綾瀬はるか、妻夫木聡/『人はなぜラブレターを書くのか』完成報告2000年3月に発生した地下鉄脱線事故にまつわる奇跡のような実話をもとに描いたドラマ『人はなぜラブレターを書くのか』の完成報告会見が1月18日、都内で行われた。
会見には、主演を務める綾瀬はるかをはじめ、共演する當真あみ、細田佳央太、妻夫木聡、石井裕也監督(『舟を編む』)が出席。綾瀬と妻夫木は『ザ・マジックアワー』以来の18年ぶりの共演となり、初の夫婦役を務め「まさか夫婦役とは」(妻夫木)、「不思議でしたね」(綾瀬)と振り返っていた。
綾瀬が演じたのは、現代を生きる寺田ナズナ。高校時代に想いを寄せ、事故で亡くなった相手・富久信介さんに24年の時を超えて再びラブレターを書く役どころだ。「富久さんの分まで精いっぱい生きようとする芯の強い女性。周りをほわっと包み込むが、葛藤をどこまで出すか、監督とお話しながら、お芝居をした」と語った。

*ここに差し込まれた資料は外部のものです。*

Lemma output_name_well_typed (params : value) (input_path : string)
      (output_path : option string) :
  well_typed params = true ->
  export_ifc.output_name params input_path output_path
  = Ok (VStr (resolved_name params input_path output_path)).
Proof.
  intros H. destruct (well_typed_fields _ H) as (entries & -> & _ & _ & Hn).
  unfold export_ifc.output_name, resolved_name, str_field, py_get, truthy_opt.
  destruct output_path as [p | ]; [destruct (truthy p); [reflexivity | ] | ];
    destruct (field_is_str _ _ Hn) as [-> | [s ->]]; reflexivity.
Qed.

(** On a well-typed sidecar the pipeline never raises: it prints the five
    header lines and the two lines of the outcome, and leaves the document
    with no open transaction. *)
Lemma pipeline_well_typed (h : Host) (input_line input_path : string)
      (output_path : option string) (params : value) (w : World) :
  well_typed params = true ->
  working w = None ->
  pipeline h input_line input_path output_path params w
  = (Ok tt,
     mkWorld (stdout w ++ report h (persisted w) input_line input_path
                                 output_path params)
             (persisted w) None (final_status h)
             (exports w ++ calls_of h (resolved_dir params input_path output_path)
                                    (resolved_name params input_path output_path)
                                    (resolved_options params))).
Proof.
  intros Hwt Hw.
  unfold pipeline.
  unfold bind at 1. rewrite (version_key_well_typed _ Hwt). unfold lift at 1.
  unfold bind at 1. rewrite ifc_version_str. unfold lift at 1.
  destruct (well_typed_fields _ Hwt) as (entries & Hp & _).
  unfold bind at 1. rewrite Hp at 1. rewrite options_dict. unfold lift at 1.
  rewrite <- Hp.
  unfold bind at 1. rewrite (output_dir_well_typed _ _ _ Hwt). unfold lift at 1.
  unfold bind at 1. rewrite (output_name_well_typed _ _ _ Hwt). unfold lift at 1.
  unfold py_concat, lift.
  repeat (unfold bind at 1; rewrite ?print_printed; rewrite ?printed_app).
  rewrite run_export_strings by exact Hw.
  unfold report, status_lines, header_lines, resolved_options, resolved_version.
  simpl. rewrite <- app_assoc. reflexivity.
Qed.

石井監督とは初タッグとなり「本番までが早かったですね。テンポ感がすごく気持ちよかった」といい、「台本からさらに広げて、違う視点で課題をくれる。刺激的な現場で楽しかった」と話していた。
一方、石井監督は「とらえどころのない魅力がある。言葉にしづらいですよね、不思議なんですけど」と綾瀬に対する印象を語り、「なぜ、ラブレターを書いたのかも不思議なので、ぜひ不思議なオーラを持った人にお願いしたかった。それに気品ですね」と起用理由を説明していた。

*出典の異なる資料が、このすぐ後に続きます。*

(** [df.to_csv(path, index=False)]. *)
Definition frame_to_csv (df : frame) : string :=
  to_csv (columns df) (map (fun lr => map snd (snd lr)) (rows df)).

End WithLib.

Definition on_row (g : row -> row) (lr : nat * row) : nat * row :=
  (fst lr, g (snd lr)).

(** [df[c] = e] where [e] is computed element-wise from the frame. *)
Definition assign (df : frame) (c : string) (e : row -> cell) : frame :=
  {| columns := if Py.mem c (columns df) then columns df else columns df ++ [c];
     rows := map (on_row (fun r => set r c (e r))) (rows df) |}.

(** [df.rename(columns=...)], the mapping given as a function on labels. *)
Definition rename (df : frame) (m : string -> string) : frame :=
  {| columns := map m (columns df);
     rows := map (on_row (map (fun kv => (m (fst kv), snd kv)))) (rows df) |}.

(** [df.dropna(subset=cols)]. *)
Definition dropna (df : frame) (subset : list string) : frame :=
  {| columns := columns df;
     rows := List.filter
               (fun lr => forallb (fun c => notna (get (snd lr) c)) subset)
               (rows df) |}.

(** [df[cols]], on a frame whose labels are distinct. *)
Definition select (df : frame) (cols : list string) : frame :=
  {| columns := cols;
     rows := map (on_row (fun r => map (fun c => (c, get r c)) cols)) (rows df) |}.

(** The order [sort_values] puts on the values of a column, missing
    values last. *)
Definition cell_leb (a b : cell) : bool :=
  match a, b with
  | _, NA => true
  | NA, _ => false
  | Date s, Date t => s <=? t
  | Int s, Int t => s <=? t
  | Num x, Num y => Qle_bool x y
  | Txt s, Txt t => match String.compare s t with Gt => false | _ => true end
  | _, _ => true
  end.

Fixpoint insert_by (c : string) (x : nat * row) (l : list (nat * row))
  : list (nat * row) :=
  match l with
  | [] => [x]
  | y :: t =>
      if cell_leb (get (snd x) c) (get (snd y) c) then x :: y :: t
      else y :: insert_by c x t
  end.

(** [df.sort_values(c)]: ascending, missing values last.  Rows with equal
    keys keep their order here, as numpy's default sort does on short
    arrays; on long ones it may not, and no fact proved below depends on
    the order among equal keys. *)
Definition sort_values (df : frame) (c : string) : frame :=
  {| columns := columns df;
     rows := fold_right (insert_by c) [] (rows df) |}.

End Pandas.

(* ================================================================== *)
(** ** Section 3 of the script: [auto_clean_raw_to_csv] *)
(* ================================================================== *)
Module Normalizer.
Import Pandas.

(** The exceptions the function can leave with. *)
Inductive exn : Type :=
| FileNotFoundError (path : string)
| ValueError (missing available : list string)
| AttributeError (msg : string).

Definition result (A : Type) : Type := (exn + A)%type.

Definition bind {A B : Type} (r : result A) (k : A -> result B) : result B :=
  match r with
  | inl e => inl e
  | inr a => k a
  end.

Notation "x <- r ;; k" := (bind r (fun x => k))
  (at level 61, r at next level, right associativity).

(** The files the function sees: contents by path. *)
Definition files : Type := string -> option string.

Definition write_file (fs : files) (path content : string) : files :=
  fun p => if String.eqb p path then Some content else fs p.

Definition rename_map : list (string * string) :=
  [ ("Id", "event_id"); ("Year", "year"); ("Month", "month");
    ("Date", "day"); ("Name", "location_name"); ("Latitude", "latitude");
    ("Longitude", "longitude"); ("Focal Depth (km)", "depth_km");
    ("Magnitude", "magnitude"); ("Deaths", "deaths");
    ("Injuries", "injuries") ].

Definition required : list string :=
  [ "year"; "month"; "day"; "latitude"; "longitude"; "depth_km";
    "magnitude"; "deaths"; "injuries" ].

Definition dropna_subset : list string :=
  [ "date"; "year"; "latitude"; "longitude"; "magnitude"; "depth_km" ].

(** The columns of that subset that hold numbers ([date] is derived). *)
Definition gate_numeric : list string :=
  [ "magnitude"; "latitude"; "longitude"; "depth_km"; "year" ].

Definition final_cols : list string :=
  [ "event_id"; "date"; "year"; "location_name"; "latitude"; "longitude";
    "magnitude"; "depth_km"; "deaths"; "injuries"; "total_casualties";
    "tsunami_flag" ].

(** The columns that lines 195 to 203 assign. *)
Definition derived : list string :=
  [ "month"; "day"; "date"; "location_name"; "deaths"; "injuries";
    "total_casualties" ].

(** The table given to [.replace] on the tsunami column. *)
Definition tsunami_tokens : list (string * Z) :=
  [ ("y", 1); ("yes", 1); ("true", 1); ("1", 1); ("t", 1);
    ("n", 0); ("no", 0); ("false", 0); ("0", 0); ("f", 0);
    ("nan", 0); ("none", 0); ("", 0) ].

Fixpoint lookup {V : Type} (k : string) (d : list (string * V)) : option V :=
  match d with
  | [] => None
  | (k', v) :: t => if String.eqb k' k then Some v else lookup k t
  end.

(** [s.replace(d)] on one value of a column of [str]. *)
Definition replace (d : list (string * Z)) (s : string) : cell :=
  match lookup s d with
  | Some z => Int z
  | None => Txt s
  end.

(** The mapping a dict gives to [df.rename(columns=d)]. *)
Definition renaming (d : list (string * string)) (c : string) : string :=
  match lookup c d with
  | Some c' => c'
  | None => c
  end.

(** What [df.get(c, default)] returns: the column, or the default as it
    is, a [str]. *)
Inductive gotten : Type :=
| Series (c : string)
| Default (s : string).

学生時代のナズナを演じる當真、富久信介さん役の細田佳央太は、大河ドラマ「どうする家康」以来の共演で「距離感が気になりつつ、一歩が踏み出せない関係だったので、あまりお話はできなかったが、以前ご一緒した安心感があった」(當真)。細田は『町田くんの世界』以来の石井組で、「もう1度ご一緒することを目標にしていた。がっかりされたくないプレッシャーがあった」と心境を語った。

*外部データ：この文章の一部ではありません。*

(** Lines 53-62. *)
Definition handleSend_catch (error : exn) : M W unit :=
  i <- Date_now env;
  t <- new_Date env;
  let errorResponse :=
    {| id := i; text := JStr apology; sender := assistant;
       timestamp := t |} in
  setMessages (fun prev => prev ++ [errorResponse]).

(** Lines 26-63, up to the first [await]. *)
Definition handleSend : M W unit :=
  w <- get;
  let inputValue := inputValue (comp w) in
  if is_empty (trim inputValue) then ret tt
  else
    i <- Date_now env;
    t <- new_Date env;
    let newUserMessage :=
      {| id := i; text := JStr inputValue; sender := user;
         timestamp := t |} in
    setMessages (fun prev => prev ++ [newUserMessage]);;
    setInputValue (lit "");;
    try_catch (handleSend_try inputValue) handleSend_catch.

Definition handleSend_settled (o : outcome) : M W unit :=
  try_catch (handleSend_try_settled o) handleSend_catch.

(** Lines 65-70. *)
Definition handleKeyPress (e : KeyEvent) : M W bool :=
  if jsstring_eqb (key e) (lit "Enter") && negb (shiftKey e) then
    spawn handleSend;; ret true
  else ret false.

Definition step (ev : event) (w : W) : W :=
  match ev with
  | Change v => snd (setInputValue v w)
  | KeyDown e => snd (handleKeyPress e w)
  | Click => snd (handleSend w)
  | Settle i o =>
      match nth_error (inflight w) i with
      | Some _ => snd (handleSend_settled o (take_inflight i w))
      | None => w
      end
  end.

Definition run (evs : list event) (w : W) : W :=
  fold_left (fun w ev => step ev w) evs w.

End Controller.
End Page.

(* ================================================================== *)
(** ** Sample data for the scenarios                                   *)
(* ================================================================== *)

(** A clock that advances by one millisecond at every read. *)
Definition ticking : Env :=
  {| now := fun k => (1700000000000 + Z.of_nat k)%Z;
     date := fun k => (1700000000000 + Z.of_nat k)%Z |}.

(** A clock read twice within one millisecond. *)
Definition frozen (t : Z) : Env := {| now := fun _ => t; date := fun _ => t |}.

Definition Enter : KeyEvent := {| key := lit "Enter"; shiftKey := false |}.

Definition question : jsstring := lit "Who hit the most home runs in 2023?".

Definition answered (a : jsstring) : outcome :=
  Response 200 (Some (JObj [(lit "answer", JStr a)])).

(** A server error of the FastAPI kind: status 500, a JSON body without
    [answer]. *)
Definition server_error : outcome :=
  Response 500 (Some (JObj [(lit "detail", JStr (lit "Internal Server Error"))])).

(** What the transcript shows of a message. *)
Definition shown (m : Message) : value * Sender := (text m, sender m).

(* ================================================================== *)
(** ** Vocabulary of the statements                                    *)
(* ================================================================== *)

Definition user_message (i : Z) (s : jsstring) (t : Z) : Message :=
  {| id := i; text := JStr s; sender := user; timestamp := t |}.

Definition assistant_message (i : Z) (v : value) (t : Z) : Message :=
  {| id := i; text := v; sender := assistant; timestamp := t |}.

Definition post (u : jsstring) : Request :=
  {| url := u; method := lit "POST" |}.

(** A turn is admitted when the gate of [handleSend] lets it through. *)
Definition part0_accepts (w : Part0.W) : bool :=
  negb (is_empty (trim (Part0.inputValue (comp w)))
        || Part0.isLoading (comp w)).

Definition page_accepts (w : Page.W) : bool :=
  negb (is_empty (trim (Page.inputValue (comp w)))).

(** An outcome after which the [try] block throws: the [fetch] is
    rejected, the body is not JSON, or the body is [null], on which the
    read of [.answer] throws. *)
Definition fails (o : outcome) : bool :=
  match o with
  | NetworkError => true
  | Response _ None => true
  | Response _ (Some JNull) => true
  | Response _ (Some JUndefined) => true
  | Response _ (Some _) => false
  end.

(** The number of [Date.now()] reads of the [try] block before it
    throws: the read of the object literal precedes [data.answer]. *)
Definition reads_before_throw (o : outcome) : nat :=
  match o with
  | Response _ (Some _) => 1
  | _ => 0
  end.

(** Status codes 200-299. *)
Definition success (status : N) : bool := in_range 200 299 status.

(** The body is a JSON object with a string field [answer]. *)
Definition has_string_answer (body : option value) : bool :=
  match body with
  | Some (JObj props) =>
      match lookup (lit "answer") props with
      | Some (JStr _) => true
      | _ => false
      end
  | _ => false
  end.

(** The ids of a log are drawn from the seed id and from the first [n]
    reads of [Date.now()], and no two of them are equal. *)
Definition ids_fresh (env : Env) (ms : list Message) (n : nat) : Prop :=
  NoDup (map id ms)
  /\ Forall (fun m => id m = 1%Z \/ exists k, (k < n)%nat /\ id m = now env k)
            ms.

(** [page.tsx] keeps no flag; there a turn is pending while a request of
    the session has not ended. *)
Definition page_pending (w : Page.W) : bool :=
  match inflight w with [] => false | _ :: _ => true end.

(** An event that calls [handleSend]. *)
Definition submits (ev : event) : bool :=
  match ev with
  | Click => true
  | KeyDown e => jsstring_eqb (key e) (lit "Enter") && negb (shiftKey e)
  | _ => false
  end.

(** A submission of a non-blank draft while a turn is pending. *)
Definition overlapping (ev : event) (w : Part0.W) : bool :=
  submits ev && Part0.isLoading (comp w)
  && negb (is_empty (trim (Part0.inputValue (comp w)))).

(** No event of the sequence is an overlapping submission. *)
Fixpoint single_flight (env : Env) (evs : list event) (w : Part0.W) : bool :=
  match evs with
  | [] => true
  | ev :: evs' =>
      negb (overlapping ev w) && single_flight env evs' (Part0.step env ev w)
  end.

(** The two variants are in step: same log, draft, pending requests and
    clock reads, and the flag of [part_000] is up exactly while a request
    is pending. *)
Definition same_session (p : Page.W) (q : Part0.W) : Prop :=
  Page.messages (comp p) = Part0.messages (comp q)
  /\ Page.inputValue (comp p) = Part0.inputValue (comp q)
  /\ inflight p = inflight q
  /\ nowCalls p = nowCalls q
  /\ dateCalls p = dateCalls q
  /\ Part0.isLoading (comp q) = page_pending p
  /\ (List.length (inflight q) <= 1)%nat.

(** The senders of [n] completed turns: a question, then its reply. *)
Fixpoint turns (n : nat) : list Sender :=
  match n with
  | O => []
  | S n' => user :: assistant :: turns n'
  end.

(** The log of [part_000] is the greeting, completed turns, and the
    question of the pending turn while the flag is up. *)
Definition turn_shaped (w : Part0.W) : Prop :=
  exists n,
    map sender (Part0.messages (comp w))
    = assistant :: turns n
      ++ (if Part0.isLoading (comp w) then [user] else []).

(** At most one request is pending, and the flag tells whether one is. *)
Definition single_request (w : Part0.W) : Prop :=
  (List.length (inflight w) <= 1)%nat
  /\ (Part0.isLoading (comp w) = true <-> inflight w <> []).

Definition is_settle (ev : event) : bool :=
  match ev with Settle _ _ => true | _ => false end.

(** A 16-bit code unit outside the surrogate range. *)
Definition scalar_unit (c : N) : bool :=
  (c <? 65536)%N && negb (isLeadingSurrogate c)
  && negb (isTrailingSurrogate c).

(** A character that stands for itself or opens an escape in a query
    string: unreserved, or the percent sign. *)
Definition query_safe (c : N) : bool := uriUnreserved c || (c =? 37)%N.

(** The code point of a surrogate pair. *)
Definition pair_code_point (c d : N) : N :=
  ((c - 55296) * 1024 + (d - 56320) + 65536)%N.

(** The first character of a string that [encodeURIComponent] accepts:
    an unreserved code unit [c] kept as it is, or the escape of the code
    point [cp] read from one code unit or from a surrogate pair; [rest']
    is what follows the character. *)
Inductive first_char (c : N) (rest : jsstring)
  : option N -> jsstring -> Prop :=
| first_unreserved :
    uriUnreserved c = true -> first_char c rest None rest
| first_unit :
    uriUnreserved c = false -> isLeadingSurrogate c = false ->
    isTrailingSurrogate c = false -> first_char c rest (Some c) rest
| first_pair d rest' :
    uriUnreserved c = false -> isLeadingSurrogate c = true ->
    isTrailingSurrogate d = true -> rest = d :: rest' ->
    first_char c rest (Some (pair_code_point c d)) rest'.

(** [n] submissions of the draft [s], none of them awaited. *)
Fixpoint submissions (s : jsstring) (n : nat) : list event :=
  match n with
  | O => []
  | S n' => Change s :: Click :: submissions s n'
  end.

(* ================================================================== *)
(** ** Proof support                                                   *)
(* ================================================================== *)

Unset Implicit Arguments.

Ltac handlers :=
  unfold Part0.handleSend, Part0.handleSend_settled, Part0.handleSend_try,
    Part0.handleSend_try_settled, Part0.handleSend_catch,
    Part0.handleSend_finally, Part0.handleKeyPress, Part0.setMessages,
    Part0.setInputValue, Part0.setIsLoading,
    Page.handleSend, Page.handleSend_settled, Page.handleSend_try,
    Page.handleSend_try_settled, Page.handleSend_catch,
    Page.handleKeyPress, Page.setMessages, Page.setInputValue,
    try_catch_finally, try_catch, spawn, request_url, fetched,
    response_json, fetch, Date_now, new_Date, lift_result, await_pending,
    bind, ret, throw, get, modify, with_comp in *.

(** *** The built-ins on known values *)

Example trim_blanks : trim (lit "   ") = lit "".
Proof. reflexivity. Qed.

Example trim_keeps_inner_blanks :
  trim ([9; 10; 160] ++ lit " a b " ++ [8232; 65279; 13])%N = lit "a b".
Proof. reflexivity. Qed.

Example encode_reserved : encodeURIComponent (lit "a b&c=d/e?") =
                          Some (lit "a%20b%26c%3Dd%2Fe%3F").
Proof. reflexivity. Qed.

Example encode_unreserved : encodeURIComponent (lit "Az09-_.!~*'()") =
                            Some (lit "Az09-_.!~*'()").
Proof. reflexivity. Qed.

(** U+00E9, U+20AC and U+1F600 (a surrogate pair). *)
Example encode_utf8 :
  encodeURIComponent [233; 8364; 55357; 56832]%N =
  Some (lit "%C3%A9%E2%82%AC%F0%9F%98%80").
Proof. reflexivity. Qed.

Example encode_unpaired_surrogate :
  encodeURIComponent [55357]%N = None
  /\ encodeURIComponent [56832]%N = None
  /\ encodeURIComponent [55357; 97]%N = None.
Proof. repeat split. Qed.

Example answer_of_values :
  get_answer JNull = inl TypeError
  /\ get_answer (JStr (lit "answer")) = inr JUndefined
  /\ get_answer (JObj [(lit "detail", JNull)]) = inr JUndefined
  /\ get_answer (JObj [(lit "answer", JNum (lit "42"))])
     = inr (JNum (lit "42")).
Proof. repeat split. Qed.

(** *** The gate of [handleSend] *)

Lemma part0_gate_closed env (w : Part0.W) :
  is_empty (trim (Part0.inputValue (comp w))) || Part0.isLoading (comp w)
    = true ->
  Part0.handleSend env w = (Normal tt, w).
Proof. intros G. handlers. simpl. rewrite G. reflexivity. Qed.

Lemma page_gate_closed env (w : Page.W) :
  is_empty (trim (Page.inputValue (comp w))) = true ->
  Page.handleSend env w = (Normal tt, w).
Proof. intros G. handlers. simpl. rewrite G. reflexivity. Qed.

Lemma part0_keypress_gate_closed env e (w : Part0.W) :
  is_empty (trim (Part0.inputValue (comp w))) || Part0.isLoading (comp w)
    = true ->
  snd (Part0.handleKeyPress env e w) = w.
Proof.
  intros G. unfold Part0.handleKeyPress.
  destruct (jsstring_eqb (key e) (lit "Enter") && negb (shiftKey e));
    [| reflexivity].
  unfold bind, spawn, ret. rewrite (part0_gate_closed env w G). reflexivity.
Qed.

Lemma page_keypress_gate_closed env e (w : Page.W) :
  is_empty (trim (Page.inputValue (comp w))) = true ->
  snd (Page.handleKeyPress env e w) = w.
Proof.
  intros G. unfold Page.handleKeyPress.
  destruct (jsstring_eqb (key e) (lit "Enter") && negb (shiftKey e));
    [| reflexivity].
  unfold bind, spawn, ret. rewrite (page_gate_closed env w G). reflexivity.
Qed.

(* ================================================================== *)
(** ** Admission control                                               *)
(* ================================================================== *)

(** C1 (as amended): in [part_000], in every state whose [isLoading]
    flag is set, [handleSend] returns at its gate: the world (log, draft,
    flag, pending requests, clock reads) is unchanged and the call
    completes normally, whether it comes from the button or from the
    Enter key and whatever the draft is. *)
Theorem part0_handleSend_noop_while_loading env (w : Part0.W) :
  Part0.isLoading (comp w) = true ->
  Part0.handleSend env w = (Normal tt, w)
  /\ Part0.step env Click w = w
  /\ forall e, Part0.step env (KeyDown e) w = w.
Proof.
  intros L.
  assert (G : is_empty (trim (Part0.inputValue (comp w)))
              || Part0.isLoading (comp w) = true)
    by (rewrite L; apply orb_true_r).
  split; [exact (part0_gate_closed env w G) |].
  split.
  - simpl. rewrite (part0_gate_closed env w G). reflexivity.
  - intros e. simpl. exact (part0_keypress_gate_closed env e w G).
Qed.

妻夫木が、石井監督の作品に出演するのは4度目となり「戦友だと思っているし、また、新しい自分を発見してもらいたい、期待に応えたいという気持ち。石井さんの挑戦の場に呼んでもらうのは、刺激をもらえるし、光栄なので、全力で一緒に勝ちに行きたい」と誇らしげだった。
『人はなぜラブレターを書くのか』は、4月17日(金)より公開される。